All this contribute’s to a growing picture of how Costa is operating since it was bought by Coca-Cola last August. It’s new ready-to-drink range and concept stores highlight quick innovation and strategic marketing while the Piccadilly ad space is significant as it shows Coke’s willingness to prioritise the brand. There is no doubt this is the beginning of Costa’s revamp so keep a close eye on what is to come. MF
Sport England puts focus on getting people with health conditions to get active
Sport England had huge success with its campaign to get women taking more exercise, ‘This Girl Can’ managing to not only win creative awards but also elicit behaviour change. Now the government body is hoping to do the same for people with health conditions.
The ‘We are undefeatable’ campaign is once again based on clear insight: that people living with long-term health conditions are twice as likely to be inactive despite evidence that doing exercise can help manage conditions and reduce the impact of some symptoms. And the creative, from FCB Inferno, manages not to take a preachy tone, simply showing how people with conditions ranging from diabetes to cancer and arthritis can get active.
As with This Girl Can, Sport England is looking to change cultural norms around exercise to show not only is it for the super fit and healthy, but everybody. Its message will be pushed by the 15 health and social care charities it is working with, including Versus Arthritis, Macmillan Cancer Support and Age UK.
Any campaign that can improve life for those with long-running conditions is to be welcomed. Here’s hoping this is as successful as ‘This Girl Can’. SV
GoCompare tones down Gio Compario as part of brand overhaul
GoCompare, like the rest of the price comparison industry, faced a challenge. As the sector matures, growth is slowing and using advertising to be the brand shouting loudest is no longer working.

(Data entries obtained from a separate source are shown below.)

(* ===== verification/TunerPool.v ===== *)
(** * The tuner pool (internal/tuner/manager.go, status.go, tuner.go)

    [Manager] owns the tuners of the machine.  A request for a channel type
    reserves a free tuner, or takes one from users of a lower priority, or
    waits until the pool changes.  A [*Tuner] is its index in the
    configuration, a [*managedDevice] an id into a store; the device itself, a
    process or a connection to an agent, is outside, and so are its answers.
    The channels [changed] of the pool and of the agent hub, closed and replaced
    on every change, are the number of changes so far.

    Events, logging, metrics and the fields of [Status] that ask a running
    process are left out: no decision depends on them. *)

From stdpp Require Import strings sorting.
From S2P Require Import Prelude AgentHub.

(** ** Configuration (internal/config/tuners.go, channel.go) *)

Record AgentTunerConfig := mkAgentConfig {
  ac_Name : string;
  ac_Decoder : string;
  ac_B61Decoder : string
}.

Record TunerConfig := mkTunerConfig {
  tc_Name : string;
  tc_Agent : option AgentTunerConfig;
  tc_Types : list string;
  tc_Command : string;
  tc_DvbDevicePath : string;
  tc_Decoder : string;
  tc_B61Decoder : string;
  tc_IsDisabled : bool
}.

Record ChannelConfig := mkChannelConfig {
  cc_Name : string;
  cc_Type : string;
  cc_Channel : string
}.

(** ** Tuners (internal/tuner/tuner.go) *)

Inductive SourceKind : Set := SourceKindUnsupported | SourceKindCommand | SourceKindDVB | SourceKindAgent.

Definition SourceKindOf (t : TunerConfig) : SourceKind :=
  match tc_Agent t with
  | Some _ => SourceKindAgent
  | None =>
      if bool_decide (tc_DvbDevicePath t <> EmptyString) then SourceKindDVB
      else if bool_decide (tc_Command t <> EmptyString) then SourceKindCommand
      else SourceKindUnsupported
  end.

Definition Usable (t : TunerConfig) : bool :=
  match SourceKindOf t with
  | SourceKindCommand | SourceKindDVB | SourceKindAgent => true
  | SourceKindUnsupported => false
  end.
Lemma turnOrder_elem i : i ∈ turnOrder tm channelType <-> (i < length (tm_tuners tm))%nat.
Proof.
  unfold turnOrder. rewrite list_elem_of_fmap. pose proof (p_next tm tm_ok channelType) as Hs. split.
  - intros (off & -> & Hoff%elem_of_seq). assert (0 < len (tm_tuners tm)) by lia.
    pose proof (Z.mod_pos_bound (startOf tm channelType + Z.of_nat off) (len (tm_tuners tm)) ltac:(done)). lia.
  - intros Hi. set (n := len (tm_tuners tm)) in *. assert (0 < n) by (subst n; lia).
    exists (Z.to_nat ((Z.of_nat i - startOf tm channelType) mod n)).
    pose proof (Z.mod_pos_bound (Z.of_nat i - startOf tm channelType) n ltac:(done)) as Hb. split.
    + rewrite Z2Nat.id by lia. rewrite Zplus_mod_idemp_r. replace (_ + _) with (Z.of_nat i) by lia.
      rewrite Z.mod_small by (subst n; lia). by rewrite Nat2Z.id.
    + apply elem_of_seq. subst n. lia.
Qed.

Definition attemptOf (t : tally) : acquireAttempt := mkAttempt None noDecoders (ta_found t) (ta_usable t) (ta_grab t) (tm_changed tm).

Lemma available_makes_device item : Usable item = true -> Available (tm_agents tm) item = true -> NewDevice (tm_agents tm) item = true.
Proof.
  unfold Usable, Available, NewDevice, SourceKindOf. destruct (tc_Agent item).
  - intros _. destruct (tm_agents tm); done.
  - by case_bool_decide; [|case_bool_decide].
Qed.

(** The pool with a tuner reserved. *)
Definition reserved (id : Z) (i : nat) (priority : Z) (requested tuned : option ChannelConfig) (r : tunerRuntime) : Manager :=
  mkManager (tm_agents tm) (tm_tuners tm) (tm_inUse tm ∪ {[i]})
    (<[i := mkRuntime true false false (rt_fault r) priority (Some id) requested tuned (rt_users r)]> (tm_runtime tm))
    (<[channelType := (Z.of_nat i + 1) mod len (tm_tuners tm)]> (tm_nextByType tm)) (tm_changed tm)
    (<[id := mkManaged i false]> (tm_devices tm)).

Lemma acquireTurn_eq id priority requested tuned offset t : (offset < length (tm_tuners tm))%nat ->
  let i := Z.to_nat ((startOf tm channelType + Z.of_nat offset) mod len (tm_tuners tm)) in
  match standingOf tm channelType i with
  | Free item => exists r decoders, tm_runtime tm !! i = Some r /\
      acquireTurn tm id channelType priority requested tuned (startOf tm channelType) (Z.of_nat offset, attemptOf t)
      = Ret (Break (reserved id i priority requested tuned r, mkAttempt (Some id) decoders true true (ta_grab t) (tm_changed tm)))
  | s => acquireTurn tm id channelType priority requested tuned (startOf tm channelType) (Z.of_nat offset, attemptOf t)
         = Ret (Continue (Z.of_nat (S offset), attemptOf (tallyOf s priority t)))
  end.
Proof.
  intros Ho i. pose proof (Z.mod_pos_bound (startOf tm channelType + Z.of_nat offset) (len (tm_tuners tm)) ltac:(lia)) as Hm.
  assert (i < length (tm_tuners tm))%nat as Hi by (subst i; lia).
  destruct (lookup_lt_is_Some_2 _ _ Hi) as [item Hit]. destruct (proj2 (p_dom tm tm_ok i) Hi) as [r Hr].
  unfold standingOf. rewrite Hit, Hr. unfold acquireTurn. rewrite (proj2 (Z.ltb_lt _ _)) by lia. cbn [negb]. fold i.
  rewrite (idx_lookup _ _ item) by (done || lia). cbn [mbind go_bind]. rewrite Nat2Z.inj_succ.
  destruct (tc_IsDisabled item || _); [done|].
  destruct (Usable item) eqn:Hu; cbn [negb]; [|done].
  unfold runtimeOf. rewrite Hr. cbn [mbind go_bind].
  destruct (rt_fault r || _) eqn:Hd; [done|].
  destruct (bool_decide (i ∈ tm_inUse tm)) eqn:Huse; [done|]. apply bool_decide_eq_false in Huse.
  unfold reserveLocked. bools. rewrite available_makes_device by done. cbn [negb]. unfold runtimeOf. rewrite Hr. cbn [mbind go_bind].
  eexists r, _. split; [done|]. do 2 f_equal. unfold reserved. replace (Z.of_nat i) with ((startOf tm channelType + Z.of_nat offset) mod len (tm_tuners tm)) by (subst i; lia). done.
Qed.

(** The loop is the scan of the turn order. *)
Lemma tryAcquireLocked_scan id priority requested tuned :
  match scan tm channelType priority (turnOrder tm channelType) (mkTally false false None) with
  | (Some (i, item), t) => exists r decoders, tm_runtime tm !! i = Some r /\
      tryAcquireLocked tm id channelType priority requested tuned
      = Ret (reserved id i priority requested tuned r, mkAttempt (Some id) decoders true true (ta_grab t) (tm_changed tm))
  | (None, t) => tryAcquireLocked tm id channelType priority requested tuned = Ret (tm, attemptOf t)
  end.
Proof.
  unfold tryAcquireLocked. fold (startOf tm channelType). change (mkAttempt None noDecoders false false None (tm_changed tm)) with (attemptOf (mkTally false false None)).
  unfold turnOrder. generalize (mkTally false false None). set (n := length (tm_tuners tm)).
  assert (forall k offset t, (offset + k = n)%nat ->
    match scan tm channelType priority ((fun o : nat => Z.to_nat ((startOf tm channelType + Z.of_nat o) mod len (tm_tuners tm))) <$> seq offset k) t with
    | (Some (i, item), t') => exists r decoders, tm_runtime tm !! i = Some r /\
        loop (S k) (acquireTurn tm id channelType priority requested tuned (startOf tm channelType)) (Z.of_nat offset, attemptOf t)
        = Ret (reserved id i priority requested tuned r, mkAttempt (Some id) decoders true true (ta_grab t') (tm_changed tm))
    | (None, t') => loop (S k) (acquireTurn tm id channelType priority requested tuned (startOf tm channelType)) (Z.of_nat offset, attemptOf t)
        = Ret (tm, attemptOf t')
    end) as H.
  2:{ intros t. exact (H n 0%nat t eq_refl). }
  induction k as [|k IH]; intros offset t Hn.
  - cbn [seq fmap list_fmap scan]. rewrite loop_S. unfold acquireTurn. rewrite (proj2 (Z.ltb_ge _ _)) by (subst n; lia). done.
  - cbn [seq fmap list_fmap scan]. rewrite loop_S.
    pose proof (acquireTurn_eq id priority requested tuned offset t ltac:(subst n; lia)) as E. cbv zeta in E.
    destruct (standingOf tm channelType _) as [| | |item r|item] eqn:Es.
    5:{ destruct E as (r & decoders & Hr & E). exists r, decoders. split; [done|]. by rewrite E. }
    all: rewrite E; cbn [mbind go_bind]; apply IH; lia.
Qed.

(** ** What a scan finds *)

Definition isFree (i : nat) : Prop := exists item, standingOf tm channelType i = Free item.
Definition serves (i : nat) : Prop := standingOf tm channelType i <> Foreign.
Definition servesUsable (i : nat) : Prop := serves i /\ standingOf tm channelType i <> Unusable.

(** Tuner [i], in use, whose device [d] may be taken by this priority. *)
Definition preyAt (priority : Z) (i : nat) (d effective : Z) : Prop :=
  exists item r, standingOf tm channelType i = Busy item r /\ prey r priority = Some d /\ effective = effectivePriority r.

Lemma betterGrabCandidate_eq current item r priority :
  betterGrabCandidate current item r priority =
    match prey r priority with
    | None => current
    | Some d => match current with
                | Some c => if gc_priority c <=? effectivePriority r then Some c else Some (mkGrab d (tc_Name item) (effectivePriority r))
                | None => Some (mkGrab d (tc_Name item) (effectivePriority r))
                end
    end.
Proof.
  unfold betterGrabCandidate, prey. destruct (rt_device r) as [d|]; [|by destruct (_ <? _)].
  destruct (Z.leb_spec priority (effectivePriority r)), (Z.ltb_spec (effectivePriority r) priority); try lia; [done|].
  destruct current as [c|]; [|done]. by destruct (gc_priority c <=? _).
Qed.

(** The best victim among [order] and the one there was. *)
Definition best (priority : Z) (order : list nat) (before after : option grabCandidate) : Prop :=
  match after with
  | None => before = None /\ forall i d e, i ∈ order -> ~ preyAt priority i d e
  | Some g => (before = Some g \/ exists i, i ∈ order /\ preyAt priority i (gc_device g) (gc_priority g))
      /\ (forall g0, before = Some g0 -> gc_priority g <= gc_priority g0)
      /\ forall i d e, i ∈ order -> preyAt priority i d e -> gc_priority g <= e
  end.

Lemma best_cons priority i order g0 g1 g2 : best priority [i] g0 g1 -> best priority order g1 g2 -> best priority (i :: order) g0 g2.
Proof.
  unfold best. destruct g2 as [g|].
  - intros H1 (H2 & H3 & H4). destruct g1 as [h|].
    + destruct H1 as (H5 & H6 & H7). conjs.
      * destruct H2 as [[= ->]|(j & Hj & H2)].
        -- destruct H5 as [-> |(j & Hj & H5)]; [by left|right]. exists j. apply list_elem_of_singleton in Hj as ->. split; [left|done].
        -- right. exists j. split; [by right|done].
      * intros h0 Hh. specialize (H6 h0 Hh). specialize (H3 h eq_refl). lia.
      * intros j d e Hj Hp. apply elem_of_cons in Hj as [-> |Hj]; [|by eapply H4].
        specialize (H7 i d e ltac:(left) Hp). specialize (H3 h eq_refl). lia.
    + destruct H1 as [-> H1]. conjs.
      * destruct H2 as [|(j & Hj & H2)]; [done|]. right. exists j. split; [by right|done].
      * done.
      * intros j d e Hj Hp. apply elem_of_cons in Hj as [-> |Hj]; [|by eapply H4]. by destruct (H1 i d e ltac:(left)).
  - intros H1 [-> H2]. destruct H1 as [-> H1]. split; [done|]. intros j d e [-> |Hj]%elem_of_cons; [by apply H1; left|by apply H2].
Qed.

Lemma best_tally priority i t :
  (forall item, standingOf tm channelType i <> Free item) ->
  best priority [i] (ta_grab t) (ta_grab (tallyOf (standingOf tm channelType i) priority t)).
Proof.
  intros Hf. destruct (standingOf tm channelType i) as [| | |item r|item] eqn:E; [..|by destruct (Hf item)]; cbn [tallyOf ta_grab].
  1-3: assert (forall j d e, j ∈ [i] -> ~ preyAt priority j d e) as Hno
    by (intros j d e ->%list_elem_of_singleton (it & r & E' & _); congruence);
    unfold best; destruct (ta_grab t) as [g|]; [|done]; (split; [by left|split; [intros g0 [= <-]; lia|]]);
    intros j d e Hj Hp; by destruct (Hno j d e Hj).
  rewrite betterGrabCandidate_eq. destruct (prey r priority) as [d|] eqn:Ep.
  - assert (preyAt priority i d (effectivePriority r)) as Hp by (exists item, r; done).
    assert (forall j d' e, j ∈ [i] -> preyAt priority j d' e -> e = effectivePriority r) as Hu.
    { intros j d' e ->%list_elem_of_singleton (it & r' & E' & _ & ->). rewrite E in E'. by injection E' as <- <-. }
    assert (i ∈ [i]) as Hi by left. unfold best. destruct (ta_grab t) as [c|].
    + destruct (Z.leb_spec (gc_priority c) (effectivePriority r)); cbn [gc_priority gc_device].
      * conjs; [by left|intros g0 [= <-]; lia|]. intros j d' e Hj Hq. by rewrite (Hu j d' e Hj Hq).
      * conjs; [right; by exists i|intros g0 [= <-]; lia|]. intros j d' e Hj Hq. rewrite (Hu j d' e Hj Hq). lia.
    + cbn [gc_priority gc_device]. conjs; [right; by exists i|done|]. intros j d' e Hj Hq. rewrite (Hu j d' e Hj Hq). lia.
  - assert (forall j d e, j ∈ [i] -> ~ preyAt priority j d e) as Hno.
    { intros j d e ->%list_elem_of_singleton (it & r' & E' & Hp & _). rewrite E in E'. injection E' as <- <-. congruence. }
    unfold best. destruct (ta_grab t) as [g|]; [|done]. conjs; [by left|intros g0 [= <-]; lia|].
    intros j d e Hj Hp. by destruct (Hno j d e Hj).
Qed.

Lemma scan_spec priority order : forall t,
  match scan tm channelType priority order t with
  | (Some (i, item), _) => standingOf tm channelType i = Free item /\
      exists before after, order = before ++ i :: after /\ Forall (fun j => ~ isFree j) before
  | (None, t') => Forall (fun j => ~ isFree j) order
      /\ (ta_found t' = true <-> ta_found t = true \/ Exists serves order)
      /\ (ta_usable t' = true <-> ta_usable t = true \/ Exists servesUsable order)
      /\ best priority order (ta_grab t) (ta_grab t')
  end.
Proof.
  induction order as [|i order IH]; intros t; cbn [scan].
  { conjs; [done|rewrite Exists_nil; tauto..|]. unfold best. destruct (ta_grab t) as [g|].
    - conjs; [by left|intros g0 [= <-]; lia|]. intros i d e Hi. by apply not_elem_of_nil in Hi.
    - split; [done|]. intros i d e Hi. by apply not_elem_of_nil in Hi. }
  pose proof (best_tally priority i t) as Hbest.
  destruct (standingOf tm channelType i) as [| | |item r|item] eqn:Es.
  5:{ split; [done|]. exists [], order. split; [done|constructor]. }
  all: assert (~ isFree i) as Hnf by (intros [? ?]; congruence);
    match goal with |- context [scan _ _ _ _ (tallyOf ?s _ _)] => specialize (IH (tallyOf s priority t)) end;
    match goal with |- context [scan ?a ?b ?c ?d ?e] => destruct (scan a b c d e) as [[[j it]|] t'] end.
  1, 3, 5, 7: destruct IH as (Hj & before & after & -> & Hb); split; [done|]; exists (i :: before), after; split; [done|by constructor].
  all: destruct IH as (H1 & H2 & H3 & H4); rewrite H2, H3, !Exists_cons; unfold servesUsable, serves; rewrite Es;
    cbn [tallyOf ta_found ta_usable]; conjs; [by constructor|naive_solver..|];
    (eapply best_cons; [apply Hbest; congruence|exact H4]).
Qed.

A marketing overhaul was needed, but what to do about Gio Compario? There’s no doubt the character has made GoCompare the well-recognised brand it is today. But he’s also annoying as hell. In focus groups, people called him “irritating” but also baulked at any ads that didn’t have him in.
The answer? Keep Gio but tone him down. In particular, the GoCompare ditty needed to go in favour of something with a bit more subtlety.
What CMO Zoe Harris and new agency Droga5 have hit on is a way to keep the awareness Gio brings while also improving the brand’s salience. That forces the viewer to see both Gio and GoCompare in a slightly different light.
“We are looking to maintain our brand character and top of mind performance while adding some depth and expertise to what we want to be known for,” Harris tells Marketing Week.